[What you should do]:
Below are some entries. Repeat exactly the lines from the one with "OnError (p : loc)" through the one with "exists c', rtc", and only those.

*** Data shown Section Begins ***

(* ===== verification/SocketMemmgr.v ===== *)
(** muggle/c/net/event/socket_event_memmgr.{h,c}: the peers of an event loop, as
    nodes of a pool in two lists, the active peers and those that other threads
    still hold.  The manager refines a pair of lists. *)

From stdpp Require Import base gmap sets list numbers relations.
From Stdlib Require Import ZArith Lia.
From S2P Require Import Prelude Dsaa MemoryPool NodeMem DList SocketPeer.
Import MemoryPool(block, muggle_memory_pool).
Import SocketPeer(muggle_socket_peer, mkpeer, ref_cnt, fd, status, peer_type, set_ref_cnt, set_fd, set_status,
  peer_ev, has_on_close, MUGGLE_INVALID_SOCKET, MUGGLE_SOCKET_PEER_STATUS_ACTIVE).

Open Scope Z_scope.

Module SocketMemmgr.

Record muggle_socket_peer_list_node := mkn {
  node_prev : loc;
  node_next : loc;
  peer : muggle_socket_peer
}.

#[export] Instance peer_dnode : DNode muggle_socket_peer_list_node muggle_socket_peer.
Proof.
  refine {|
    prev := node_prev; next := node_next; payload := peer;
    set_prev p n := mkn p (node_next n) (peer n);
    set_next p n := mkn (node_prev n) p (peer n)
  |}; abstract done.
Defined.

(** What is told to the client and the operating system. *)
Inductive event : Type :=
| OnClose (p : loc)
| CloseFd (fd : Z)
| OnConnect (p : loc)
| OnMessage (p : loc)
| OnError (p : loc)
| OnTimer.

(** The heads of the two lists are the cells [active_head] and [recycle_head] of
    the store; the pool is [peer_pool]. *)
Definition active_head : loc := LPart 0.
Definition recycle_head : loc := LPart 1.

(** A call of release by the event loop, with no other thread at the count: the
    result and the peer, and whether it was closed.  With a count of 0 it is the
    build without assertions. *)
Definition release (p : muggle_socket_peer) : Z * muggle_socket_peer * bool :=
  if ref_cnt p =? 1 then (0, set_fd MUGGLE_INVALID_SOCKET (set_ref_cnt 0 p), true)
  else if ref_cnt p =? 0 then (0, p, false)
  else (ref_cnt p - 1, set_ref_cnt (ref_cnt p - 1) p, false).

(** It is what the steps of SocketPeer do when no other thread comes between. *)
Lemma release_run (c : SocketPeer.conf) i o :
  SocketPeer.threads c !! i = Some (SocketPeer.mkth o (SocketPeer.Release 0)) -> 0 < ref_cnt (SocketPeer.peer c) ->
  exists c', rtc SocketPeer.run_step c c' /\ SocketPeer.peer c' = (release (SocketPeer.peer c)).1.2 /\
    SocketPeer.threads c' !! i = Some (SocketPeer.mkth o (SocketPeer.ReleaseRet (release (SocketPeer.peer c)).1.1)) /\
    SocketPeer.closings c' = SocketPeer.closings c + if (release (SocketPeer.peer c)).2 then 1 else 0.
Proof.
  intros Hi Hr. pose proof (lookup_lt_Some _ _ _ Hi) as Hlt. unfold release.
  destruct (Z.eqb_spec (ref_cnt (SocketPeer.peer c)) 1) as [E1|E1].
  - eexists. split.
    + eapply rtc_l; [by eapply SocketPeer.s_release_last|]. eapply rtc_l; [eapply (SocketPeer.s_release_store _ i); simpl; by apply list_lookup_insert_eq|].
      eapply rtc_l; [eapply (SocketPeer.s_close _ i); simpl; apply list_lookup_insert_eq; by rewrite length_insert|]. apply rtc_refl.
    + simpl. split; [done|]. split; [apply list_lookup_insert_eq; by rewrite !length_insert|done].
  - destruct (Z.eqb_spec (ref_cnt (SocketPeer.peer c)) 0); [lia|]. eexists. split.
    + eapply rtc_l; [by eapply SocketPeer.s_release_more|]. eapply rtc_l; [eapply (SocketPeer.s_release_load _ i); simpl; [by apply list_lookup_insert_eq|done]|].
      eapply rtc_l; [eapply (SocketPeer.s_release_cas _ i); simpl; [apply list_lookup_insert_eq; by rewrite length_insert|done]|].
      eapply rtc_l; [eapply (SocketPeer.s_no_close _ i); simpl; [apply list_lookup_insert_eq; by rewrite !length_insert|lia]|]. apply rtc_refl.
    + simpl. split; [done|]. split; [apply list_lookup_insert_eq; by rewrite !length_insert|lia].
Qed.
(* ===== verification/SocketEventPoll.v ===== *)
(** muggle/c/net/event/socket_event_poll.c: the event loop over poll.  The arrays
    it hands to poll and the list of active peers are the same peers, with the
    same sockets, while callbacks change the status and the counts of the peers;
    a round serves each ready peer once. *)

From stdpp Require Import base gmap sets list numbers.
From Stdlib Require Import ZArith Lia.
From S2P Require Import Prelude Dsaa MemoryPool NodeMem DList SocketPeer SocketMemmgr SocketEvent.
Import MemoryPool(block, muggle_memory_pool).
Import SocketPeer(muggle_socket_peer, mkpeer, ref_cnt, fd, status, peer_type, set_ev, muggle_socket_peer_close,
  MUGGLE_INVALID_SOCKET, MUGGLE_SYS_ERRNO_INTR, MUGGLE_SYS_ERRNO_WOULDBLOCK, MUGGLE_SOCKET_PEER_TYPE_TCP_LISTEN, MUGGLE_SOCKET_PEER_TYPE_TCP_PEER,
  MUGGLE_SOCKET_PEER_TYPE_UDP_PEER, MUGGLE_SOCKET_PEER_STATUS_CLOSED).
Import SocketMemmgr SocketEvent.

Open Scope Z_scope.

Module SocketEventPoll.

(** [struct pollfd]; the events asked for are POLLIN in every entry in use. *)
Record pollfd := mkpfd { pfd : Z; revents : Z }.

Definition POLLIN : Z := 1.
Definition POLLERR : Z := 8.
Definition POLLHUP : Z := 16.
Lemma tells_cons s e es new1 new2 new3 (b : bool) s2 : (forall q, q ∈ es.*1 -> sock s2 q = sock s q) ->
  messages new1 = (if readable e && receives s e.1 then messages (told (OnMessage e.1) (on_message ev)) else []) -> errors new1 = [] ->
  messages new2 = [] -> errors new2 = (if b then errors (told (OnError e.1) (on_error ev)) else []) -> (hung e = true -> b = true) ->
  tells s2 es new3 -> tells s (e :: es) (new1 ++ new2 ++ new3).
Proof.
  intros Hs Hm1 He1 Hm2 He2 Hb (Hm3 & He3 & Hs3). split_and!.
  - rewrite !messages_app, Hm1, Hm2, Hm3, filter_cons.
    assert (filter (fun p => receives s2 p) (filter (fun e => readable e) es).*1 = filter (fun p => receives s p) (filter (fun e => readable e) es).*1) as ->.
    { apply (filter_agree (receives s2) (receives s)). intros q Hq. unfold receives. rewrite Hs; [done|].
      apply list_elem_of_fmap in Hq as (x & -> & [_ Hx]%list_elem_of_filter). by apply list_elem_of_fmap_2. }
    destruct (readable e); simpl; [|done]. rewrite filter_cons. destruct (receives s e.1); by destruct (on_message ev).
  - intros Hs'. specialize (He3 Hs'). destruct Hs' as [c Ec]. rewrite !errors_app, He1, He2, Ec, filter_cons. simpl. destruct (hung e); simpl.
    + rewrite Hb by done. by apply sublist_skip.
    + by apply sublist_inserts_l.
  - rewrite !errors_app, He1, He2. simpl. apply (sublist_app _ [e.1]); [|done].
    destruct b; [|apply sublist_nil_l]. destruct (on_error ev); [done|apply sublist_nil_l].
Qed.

*** Data shown Section Ends ***

[Written reply]:
| OnError (p : loc)
| OnTimer.

(** The heads of the two lists are the cells [active_head] and [recycle_head] of
    the store; the pool is [peer_pool]. *)
Definition active_head : loc := LPart 0.
Definition recycle_head : loc := LPart 1.

(** A call of release by the event loop, with no other thread at the count: the
    result and the peer, and whether it was closed.  With a count of 0 it is the
    build without assertions. *)
Definition release (p : muggle_socket_peer) : Z * muggle_socket_peer * bool :=
  if ref_cnt p =? 1 then (0, set_fd MUGGLE_INVALID_SOCKET (set_ref_cnt 0 p), true)
  else if ref_cnt p =? 0 then (0, p, false)
  else (ref_cnt p - 1, set_ref_cnt (ref_cnt p - 1) p, false).

(** It is what the steps of SocketPeer do when no other thread comes between. *)
Lemma release_run (c : SocketPeer.conf) i o :
  SocketPeer.threads c !! i = Some (SocketPeer.mkth o (SocketPeer.Release 0)) -> 0 < ref_cnt (SocketPeer.peer c) ->
  exists c', rtc SocketPeer.run_step c c' /\ SocketPeer.peer c' = (release (SocketPeer.peer c)).1.2 /\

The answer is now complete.